*** Block opens ***
(* ===== verification/ExampleTrie.v ===== *)
(** * Example tries

    Tries, commits and blocks on which the theorems about tries are applied. *)

From Stdlib Require Import Strings.Byte Sorted.
From S2P Require Import Prelude.
From S2P Require Import Common.
From S2P Require Import Params.
From S2P Require Import Rlp.
From S2P Require Import Crypto.
From S2P Require Import StateObject.
From S2P Require Import Encoding.
From S2P Require Import TrieKeys.
From S2P Require Import TrieTree.
From S2P Require Import TrieNode.
From S2P Require Import TrieStore.
From S2P Require Import Trie.
From S2P Require Import TrieHash.
From S2P Require Import TrieMap.
From S2P Require Import TrieCommit.
From S2P Require Import CommitSpec.
From S2P Require Import StackTrie.
From S2P Require Import StackSpec.
From S2P Require Import Blocks.
From S2P Require Import DeriveSha.
From S2P Require Import Example.

(** A database without nodes, and the empty trie. *)
#[export] Instance ex_store : NodeStore := {| NodeBlob _ _ := None |}.

Definition ex_new : Trie := mkTrie nilNode 0 newTracer.

Lemma ex_new_rep : trie_rep ex_new ∅.
Proof.
  split; [exists TNil; split; [constructor|apply tree_of_empty]|]. intros k v H. by rewrite lookup_empty in H.
Qed.

(** The trie some operations lead to. *)
Definition ex_trie (os : list trie_op) : Trie := match run_ops os ex_new with Ret (_, T) => T | _ => ex_new end.

Lemma ex_trie_rep os : Forall op_fits os -> trie_rep (ex_trie os) (fold_left (fun m o => next o m) os ∅).
Proof.
  intros Hf. destruct (wp_returns _ _ _ (run_ops_ok os ex_new ∅ ex_new_rep Hf)) as (l & T & Hr & _ & HT). unfold ex_trie. by rewrite Hr.
Qed.

Definition dog : list byte := [Byte.x64; Byte.x6f; Byte.x67].
Definition doge : list byte := [Byte.x64; Byte.x6f; Byte.x67; Byte.x65].
Definition horse : list byte := [Byte.x68; Byte.x6f].
Definition puppy : list byte := replicate 40 Byte.x70.

Definition op_fitsb (o : trie_op) : bool :=
  match o with OpUpdate key value => (zlen key <? 2 ^ 56) && (zlen value <=? 2 ^ 58) | _ => true end.

Lemma op_fitsb_spec os : forallb op_fitsb os = true -> Forall op_fits os.
Proof.
  intros H. apply List.Forall_forall. intros o Ho. rewrite forallb_forall in H. specialize (H o Ho). destruct o; try done.
  cbn in H. apply andb_true_iff in H as [H1 H2]. zbool. by split.
Qed.

Definition ex_ops : list trie_op :=
  [OpUpdate dog puppy; OpUpdate doge horse; OpGet dog; OpHash; OpUpdate horse puppy; OpDelete doge; OpGet doge; OpGet horse;
   OpUpdate dog []; OpHash; OpUpdate dog horse; OpGet dog; OpHash].

Example ex_ops_answers :
  match run_ops ex_ops ex_new with
  | Ret (l, _) => map (fun a => match a with AnsValue v => Some v | _ => None end) l =
      [None; None; Some (Some puppy); None; None; None; Some None; Some (Some puppy); None; None; None; Some (Some horse); None]
  | _ => False
  end.
Proof. by vm_compute. Qed.

Lemma trie_keys_roundtrip_witness :
  (exists c, hexToCompact (hex_key true (digits dog)) = Ret c /\ compactToHex c = hex_key true (digits dog) /\
     (hex_key true (digits dog) <> [] -> exists buf, hexToCompactInPlace (hex_key true (digits dog)) = Ret (zlen c, buf) /\ take (length c) buf = c)) /\
  hexToKeybytes (keybytesToHex dog) = Ret dog.
Proof. apply trie_keys_roundtrip. apply digits_nibbles. Defined.

Lemma trie_refines_map_witness :
  exists answers T', run_ops ex_ops ex_new = Ret (answers, T') /\ answers_all ∅ ex_ops answers /\
    trie_rep T' (fold_left (fun m o => next o m) ex_ops ∅).
Proof. apply (trie_refines_map ex_new ∅ ex_ops ex_new_rep). apply op_fitsb_spec. by vm_compute. Defined.

(** The same contents by another way. *)
Definition ex_ops2 : list trie_op := [OpUpdate dog horse; OpHash; OpUpdate horse puppy].

Lemma ex_same_contents : fold_left (fun m o => next o m) ex_ops2 ∅ = fold_left (fun m o => next o m) ex_ops ∅.
Proof.
  assert (forall d e h p : list byte, d <> e -> d <> h -> e <> h -> p <> [] -> h <> [] ->
    put h p (put d h ∅) = put d h (put d [] (delete e (put h p (put e h (put d p ∅)))))) as H; [|by apply (H dog doge horse puppy)].
  intros d e h p Hde Hdh Heh Hp Hh. unfold put. rewrite !(bool_decide_eq_false_2 (p = [])), !(bool_decide_eq_false_2 (h = [])), (bool_decide_eq_true_2 ([] = [])) by done.
  apply map_eq. intros k. repeat (rewrite lookup_insert || rewrite lookup_delete || rewrite lookup_empty || case_decide); congruence.
Qed.

Lemma trie_root_canonical_witness :
  exists h U U', Trie_Hash (ex_trie ex_ops) = Ret (h, U) /\ Trie_Hash (ex_trie ex_ops2) = Ret (h, U') /\
    trie_rep U (fold_left (fun m o => next o m) ex_ops ∅) /\ trie_rep U' (fold_left (fun m o => next o m) ex_ops ∅).
Proof.
  apply (trie_root_canonical ex_store ex_store (ex_trie ex_ops) (ex_trie ex_ops2)).
  - apply ex_trie_rep, op_fitsb_spec. by vm_compute.
  - rewrite <- ex_same_contents. apply ex_trie_rep, op_fitsb_spec. by vm_compute.
Defined.

Definition ex_one : Trie := ex_trie [OpUpdate dog puppy].
Definition ex_one_enc : list byte := tree_enc (TShort (keybytesToHex dog) (TValue puppy)).

Lemma ex_one_rep : trie_rep ex_one (<[dog := puppy]> ∅).
Proof. apply (ex_trie_rep [OpUpdate dog puppy]), op_fitsb_spec. by vm_compute. Qed.

Lemma ex_one_hash : forall x, x ∈ [ex_one_enc] ++ [ex_one_enc] -> BytesToHash (hashData x) <> EmptyRootHash /\ BytesToHash (hashData x) <> 0.
Proof.
  assert (negb (BytesToHash (hashData ex_one_enc) =? EmptyRootHash) && negb (BytesToHash (hashData ex_one_enc) =? 0) = true) as H
    by (vm_compute; reflexivity).
  apply andb_true_iff in H as [H1%negb_true_iff%Z.eqb_neq H2%negb_true_iff%Z.eqb_neq]. pose proof (conj H1 H2) as H. clear H1 H2.
  intros x Hx. apply elem_of_app in Hx as [Hx|Hx]; apply list_elem_of_singleton in Hx; rewrite Hx; exact H.
Qed.

Definition ex_root : Hash := match Trie_Hash ex_one with Ret (h, _) => h | _ => 0 end.
Definition ex_hashed : Trie := match Trie_Hash ex_one with Ret (_, T) => T | _ => ex_one end.

Lemma ex_one_hashes : Trie_Hash ex_one = Ret (ex_root, ex_hashed).
Proof. by vm_compute. Qed.

Lemma trie_root_commits_witness : <[dog := puppy]> (∅ : contents) = <[dog := puppy]> ∅.
Proof.
  apply (trie_root_commits ex_store ex_store ex_one ex_one _ _ [ex_one_enc] [ex_one_enc] ex_root ex_hashed ex_hashed
    ex_one_rep ex_one_rep ex_one_hashes ex_one_hashes (committed_singleton dog puppy ltac:(discriminate)) (committed_singleton dog puppy ltac:(discriminate))
    (no_collision_same ex_one_enc)).
  intros x Hx. apply (ex_one_hash x Hx).
Defined.

Lemma commit_reopens_witness :
  exists h set T', Trie_Commit 0 true ex_one = Ret ((h, set), T') /\ root_of (<[dog := puppy]> ∅) h /\
    forall N', extends ex_store N' -> handed N' set -> exists T2, Trie_New (N:=N') h = Ret (inl T2) /\ trie_rep (N:=N') T2 (<[dog := puppy]> ∅).
Proof.
  apply (commit_reopens ex_store 0 true ex_one _ [ex_one_enc] ex_one_rep (committed_singleton dog puppy ltac:(discriminate))).
  - intros x Hx. apply (ex_one_hash x). apply elem_of_app. by left.
  - intros x Hx. apply (ex_one_hash x). apply elem_of_app. by left.
Defined.

Definition ex_updates : list (list byte * list byte) := [(dog, puppy); (horse, puppy); ([Byte.x80], doge)].

Lemma stack_trie_root_witness :
  exists st st' h ws answers T T',
    update_all ex_updates NewStackTrie = Ret st /\ StackTrie_Hash false st = Ret (st', h, ws) /\
    run_ops (map (fun '(k, v) => OpUpdate k v) ex_updates) ex_new = Ret (answers, T) /\
    Trie_Hash T = Ret (h, T') /\ root_of (put_all ex_updates ∅) h.
Proof.
  apply (stack_trie_root ex_updates).
  - repeat constructor; vm_compute; intuition lia.
  - intros k v Hin. apply list_elem_of_In in Hin. cbn in Hin. destruct Hin as [[= <- <-]|[[= <- <-]|[[= <- <-]|[]]]];
      (split; [discriminate|split; [apply Z.ltb_lt|apply Z.leb_le]; by vm_compute]).
Defined.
*** Block closes ***
● **Exercise**: Taking the records above line by line, count those that hold the word "hashData"; the number is the entire answer.

● **Task answer**: 2